Pour la première fois, le gouvernement israélien a décidé de construire une ville pour la minorité druze, mais sur une terre de batailles à l’endroit même où le conquérant musulman Saladin (Salaheddine el-Ayoubi) écrasa les croisés et où des siècles plus tard Napoléon affronta les Ottomans.
Les critiques sont venues de dignitaires religieux et d’habitants druzes du coin, ceux-là mêmes auxquels le gouvernement de Benjamin Netanyahu destinait ces logements. Pour eux, le chantier prévu dans les collines de Galilée menace des trésors archéologiques et des paysages que l’Unesco envisageait d’inclure au patrimoine mondial de l’humanité.
L’Autorité israélienne de la planification et de la construction a approuvé ces plans en janvier et le gouvernement s’est aussitôt félicité de sa décision de construire, pour la première fois depuis la création d’Israël en 1948, une ville pour les druzes. Dans le nord du pays, cette minorité arabophone, dont la religion d’initiés émane de l’islam chiite, compte 110 000 personnes. Mais, rétorquent leurs leaders, si les localités où elles résident souffrent d’un manque chronique d’infrastructures, le site choisi ne fera qu’empoisonner leurs relations avec les Palestiniens.
Vivre sur les terres de réfugiés palestiniens
Israël prévoit de construire 400 logements, puis, dans une seconde phase, 2 500 autres à 300 mètres au-dessus du lac de Tibériade, où vivaient avant 1948 les cultivateurs de Hattin et de Nemrin, des villages palestiniens dont les habitants sont aujourd’hui des réfugiés à travers le Proche-Orient.
« Aucun druze n’acceptera de s’installer sur les terres de quelqu’un d’autre, assure à l’AFP Salah Tarif, ancien ministre travailliste et lui-même druze. Nous ne voulons pas qu’on nous reproche de vivre sur les terres de personnes déplacées ou de gens qui n’ont nulle part où vivre. »

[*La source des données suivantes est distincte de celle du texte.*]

Lemma rehosted_moved (w : World) (k : string) (old new : list string)
    (vh' : gmap string VirtualHost.t) :
  Inv w → answers w k old →
  (∀ h, vh' !! h = moved k old new (vhosts w) h) →
  rehosted w k new vh'.
Proof.
  intros HI Hans Hvh.
  assert (Hk : ∀ h v, vhosts w !! h = Some v → k ∈ VirtualHost.services v ↔ h ∈ old).
  { intros h v Hv. rewrite (Hans h). split; [eauto|]. intros (v0 & Hv0 & ?). congruence. }
  split.
  - intros h v'. rewrite Hvh. unfold moved. repeat case_decide.
    + intros [= <-]. apply NoDup_Add.
      destruct (vhosts w !! h) as [v|] eqn:Hv; simpl; [by eapply inv_nodup|constructor].
    + destruct (vhosts w !! h) as [v|] eqn:Hv; simpl; [|done].
      unfold detached. case_decide; [done|]. intros [= <-]. simpl.
      apply NoDup_remove_first. by eapply inv_nodup.
    + intros Hv. by eapply inv_nodup.
  - intros h v'. rewrite Hvh. unfold moved. repeat case_decide.
    + intros [= <-]. apply Add_nonempty.
    + destruct (vhosts w !! h) as [v|] eqn:Hv; simpl; [|done].
      unfold detached. case_decide as E; [done|]. intros [= <-].
      intros E'. apply E. unfold VirtualHost_Len. by rewrite E'.
    + intros Hv. by eapply inv_nonempty.
  - intros h v' n. rewrite Hvh. unfold moved. repeat case_decide.
    + intros [= <-]. rewrite elem_of_Add.
      destruct (vhosts w !! h) as [v|] eqn:Hv; simpl.
      * pose proof (Hk h v Hv). destruct (decide (n = k)) as [->|Hne].
        -- split; [intros _; left; tauto|auto].
        -- split; [intros [?|?]; [right; eauto|done]|].
           intros [[? _]|[_ (v0 & [= <-] & ?)]]; [done|auto].
      * split.
        -- intros [?%not_elem_of_nil| ->]; [done|]. left. tauto.
        -- intros [[-> _]|[_ (v0 & ? & _)]]; [auto|done].
    + destruct (vhosts w !! h) as [v|] eqn:Hv; simpl; [|done].
      unfold detached. case_decide; [done|]. intros [= <-]. simpl.
      rewrite elem_of_remove_first by (by eapply inv_nodup). split.
      * intros [? ?]. right. eauto.
      * intros [[-> ?]|[? (v0 & [= <-] & ?)]]; [tauto|done].
    + intros Hv. pose proof (Hk h v' Hv) as Hkv.
      destruct (decide (n = k)) as [->|Hne].
      * rewrite Hkv. split.
        -- intros Ho. left. split; [done|]. apply dec_stable. intros Hn. tauto.
        -- intros [[_ Hn]|[? _]]; [|done]. apply dec_stable. intros Ho. tauto.
      * split; [intros ?; right; eauto|].
        intros [[? _]|[_ (v0 & Hv0 & ?)]]; [done|by simplify_eq].
  - intros h Hn. rewrite Hvh. unfold moved. repeat case_decide; [done|tauto|].
    assert (Ho : h ∈ old) by (apply dec_stable; tauto).
    apply Hans in Ho as (v & Hv & _). by rewrite Hv.
  - intros h v n Hv Hn Hne. rewrite Hvh. unfold moved. repeat case_decide; [done| |by rewrite Hv].
    rewrite Hv. simpl. unfold detached. case_decide as E; [|done].
    exfalso. unfold VirtualHost_Len in E. apply length_zero_iff_nil in E.
    assert (Hin : n ∈ remove_first k (VirtualHost.services v)).
    { apply elem_of_remove_first; [by eapply inv_nodup|done]. }
    simpl in E. rewrite E in Hin. by apply not_elem_of_nil in Hin.
Qed.

(** ** AddService keeps the invariant *)

Lemma not_answering (w : World) (k : string) :
  Inv w → svcs w !! k = None → answers w k [].
Proof.
  intros HI Hk h. split; [by intros ?%not_elem_of_nil|].
  intros (v & Hv & Hin). apply (inv_members w HI h v k Hv) in Hin as (s & Hs & _).
  congruence.
Qed.

Lemma AddService_Inv (env : Env) (w : World) (c : ServiceConfig.t) :
  Inv w → fresh w (ServiceConfig.VirtualHosts c) → Inv (AddService env w c).1.
Proof.
  intros HI Hf. unfold AddService.
  destruct (svcs w !! ServiceConfig.Name c) eqn:Hk; [done|].
  set (c' := ServiceConfig.SetDefaults (setServiceDefaults (cfg w) c)).
  destruct (NewService c') as [s1|] eqn:Hnew; [|done].
  apply NewService_hosts in Hnew as [Hn1 Hv1].
  destruct (Service_start env s1) as [s2|err] eqn:Hstart; [|done].
  apply Service_start_hosts in Hstart as [Hn2 Hv2].
  assert (Hn : Service.Name s2 = ServiceConfig.Name c) by (by rewrite Hn2, Hn1).
  assert (Hv : Service.VirtualHosts s2 = ServiceConfig.VirtualHosts c) by (by rewrite Hv2, Hv1).
  change (ServiceConfig.VirtualHosts c') with (ServiceConfig.VirtualHosts c).
  assert (Hclean : NoDup (elems (heap w) (ServiceConfig.VirtualHosts c)) ∧
                   unblank (elems (heap w) (ServiceConfig.VirtualHosts c))).
  { destruct (ServiceConfig.VirtualHosts c); simpl in *; [tauto|].
    split; [constructor|]. by intros h ?%not_elem_of_nil. }
  destruct Hclean as [Hnd Hub].
  rewrite filterEmpty_unblank by done. cbn [fst].
  assert (Hhosts : hosts_of (heap w) s2 = elems (heap w) (ServiceConfig.VirtualHosts c)).
  { unfold hosts_of. by rewrite Hv. }
  apply Inv_rehost; try done.
  - by rewrite Hhosts.
  - by rewrite Hhosts.
  - intros r Hr. rewrite Hv in Hr. rewrite Hr in Hf. destruct Hf as (Hb & Hfar & _).
    split; [done|]. intros j s r' _ Hj Hr'. by eapply Hfar.
  - rewrite Hhosts, Hn.
    apply (rehosted_moved w _ []); [done|by apply not_answering|].
    intros h. rewrite foldl_attach_lookup. unfold moved.
    destruct (decide (h ∈ elems (heap w) (ServiceConfig.VirtualHosts c))) as [Hin|Hin].
    + rewrite decide_True; [done|]. split; [done|apply not_elem_of_nil].
    + rewrite decide_False by tauto. rewrite decide_False; [done|].
      by intros [?%not_elem_of_nil _].
Qed.

(** ** updateVHosts keeps the invariant *)

Lemma own_exclusive (w : World) (k : string) (s : Service.t) :
  Inv w → svcs w !! k = Some s → exclusive w (Service.VirtualHosts s).
Proof.
  intros HI Hk j t r r' Hj Hr' Hr E.
  assert (j = k) by (by eapply (inv_own w HI j k t s r' r)). subst j. congruence.
Qed.

Lemma fresh_exclusive (w : World) (sl : option StrSlice.t) :
  fresh w sl → exclusive w sl.
Proof.
  intros Hf j t r r' Hj Hr' -> E. destruct Hf as (_ & Hfar & _).
  by destruct (Hfar j t r' Hj Hr').
Qed.

Lemma answers_own (w : World) (k : string) (s : Service.t) :
  Inv w → svcs w !! k = Some s → answers w k (hosts_of (heap w) s).
Proof.
  intros HI Hk h. split.
  - intros Hin. destruct (inv_listed w HI k s h Hk Hin) as [v Hv].
    exists v. split; [done|]. apply (inv_members w HI h v k Hv). eauto.
  - intros (v & Hv & Hin). apply (inv_members w HI h v k Hv) in Hin as (s' & Hs' & ?).
    congruence.
Qed.
Lemma keeping_bind {A B} (m : M A) (k : A → M B) :
  keeping m → (∀ a, keeping (k a)) → keeping (m >>= k).
Proof.
  intros Hm Hk s. unfold bind. specialize (Hm s).
  destruct (m s) as [s1 [a|e|]]; simpl in *; [|done..].
  etrans; [exact Hm|apply Hk].
Qed.

Lemma keeping_ret {A} (a : A) : keeping (ret a).
Proof. by intros s. Qed.

Lemma keeping_alloc o : keeping (alloc o).
Proof. intros s. simpl. rewrite dom_insert. apply union_subseteq_r. Qed.

Lemma keeping_store l o : keeping (store l o).
Proof.
  intros s. unfold store.
  destruct (heap s !! l) as [o0|]; [|done].
  destruct (sameClass o0 o); [|done]. simpl. rewrite dom_insert. apply union_subseteq_r.
Qed.

Lemma keeping_getChildren input : keeping (getChildren input).
Proof.
  intros s. unfold getChildren.
  destruct input as [| | | | | |l]; try done.
  by destruct (heap s !! l) as [[]|].
Qed.

Lemma keeping_mapConvert ci consumable additionalData cs :
  (∀ i c a, keeping (ci i c a)) →
  keeping (mapConvert ci consumable additionalData cs).
Proof.
  intros Hci. induction cs as [|c cs IH]; [apply keeping_ret|].
  cbn [mapConvert]. apply keeping_bind; [apply Hci|]. intros v.
  apply keeping_bind; [exact IH|]. intros vs. apply keeping_ret.
Qed.

Lemma keeping_convertChildrenWith ci input consumable additionalData :
  (∀ i c a, keeping (ci i c a)) →
  keeping (convertChildrenWith ci input consumable additionalData).
Proof.
  intros Hci. unfold convertChildrenWith.
  apply keeping_bind; [apply keeping_getChildren|]. intros cs.
  apply keeping_bind; [by apply keeping_mapConvert|]. intros vs.
  apply keeping_bind; [by intros s|]. intros h.
  apply keeping_bind; [apply keeping_alloc|]. intros r. apply keeping_ret.
Qed.

Lemma keeping_run {A} ci (p : Prog A) :
  (∀ i c a, keeping (ci i c a)) → keeping (run ci p).
Proof.
  intros Hci. induction p as [a|e|o k IH|l k IH|l o k IH|i c a k IH|i c a k IH];
    cbn [run].
  - apply keeping_ret.
  - by intros s.
  - apply keeping_bind; [apply keeping_alloc|]. intros l. apply IH.
  - apply keeping_bind; [by intros s|]. intros h. apply IH.
  - apply keeping_bind; [apply keeping_store|]. intros _. apply IH.
  - apply keeping_bind; [apply Hci|]. intros v. apply IH.
  - apply keeping_bind; [by apply keeping_convertChildrenWith|]. intros v. apply IH.
Qed.

Lemma keeping_callAll ci (ls : list (string * Callback)) name args :
  (∀ i c a, keeping (ci i c a)) → keeping (callAll ci ls name args).
Proof.
  intros Hci. induction ls as [|[pattern cb] ls IH]; [apply keeping_ret|].
  cbn [callAll]. apply keeping_bind; [|intros _; exact IH].
  destruct (listensTo pattern name); [by apply keeping_run|apply keeping_ret].
Qed.

Lemma keeping_fire ci name args :
  (∀ i c a, keeping (ci i c a)) → keeping (fire ci name args).
Proof.
  intros Hci s. unfold ViewConversion.fire.
  pose proof (keeping_callAll ci listeners name args Hci (mkState (heap s) [])) as Hk.
  by destruct (callAll ci listeners name args (mkState (heap s) [])) as [s' r].
Qed.

Lemma keeping_convertItem fuel input consumable additionalData :
  keeping (_convertItem fuel input consumable additionalData).
Proof.
  revert input consumable additionalData.
  induction fuel as [|n IH]; intros input consumable additionalData s; [done|].
  rewrite convertItem_unfold. cbv zeta.
  set (s1 := mkState _ (log s)).
  pose proof (keeping_fire (_convertItem n) (notification (heap s) input)
                [VRef (fresh (dom (heap s))); consumable; conversionApi] IH s1) as Hk.
  assert (Hs1 : dom (heap s) ⊆ dom (heap s1))
    by (unfold s1; simpl; rewrite dom_insert; apply union_subseteq_r).
  destruct (ViewConversion.fire _ _ _ _ s1) as [s2 [[]|e|]]; simpl in *;
    by etrans; [exact Hs1|].
Qed.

Car, explique Rafic Halabi, qui dirige le conseil du plus grand village druze du pays, Daliat el-Carmel, « cela pourrait affecter les relations déjà sensibles entre les druzes et les Palestiniens ».
Un autre druze, Ayoub Kara, vice-ministre et membre du Likoud – le parti de droite du Premier ministre Benjamin Netanyahu –, s’est promis, lui, de donner l’exemple. « Je veux vivre là-bas, devenir un pilier de la communauté et accueillir des anciens militaires druzes et d’autres druzes qui voudront s’installer pour bénéficier des meilleures conditions de vie », lance-t-il, enthousiaste, à l’AFP. Contrairement aux autres Arabes israéliens, descendants des Palestiniens restés sur leur terre à la création de l’État hébreu, les druzes israéliens sont obligés par la loi d’effectuer les trois ans de service militaire, ce qui constitue l’une des raisons des tensions avec les Palestiniens.
« Seigneur du monde musulman »
Un autre obstacle se dresse sur la route du projet gouvernemental: il est à deux pas du pic montagneux qui a donné son nom à une célèbre bataille, celle des Cornes de Hattin. C’est là qu’en 1187 les troupes musulmanes de Saladin ont écrasé les croisés venus d’Europe. Trois mois plus tard, Jérusalem tombait, Saladin mettant fin à 88 ans de règne croisé sur la ville sainte.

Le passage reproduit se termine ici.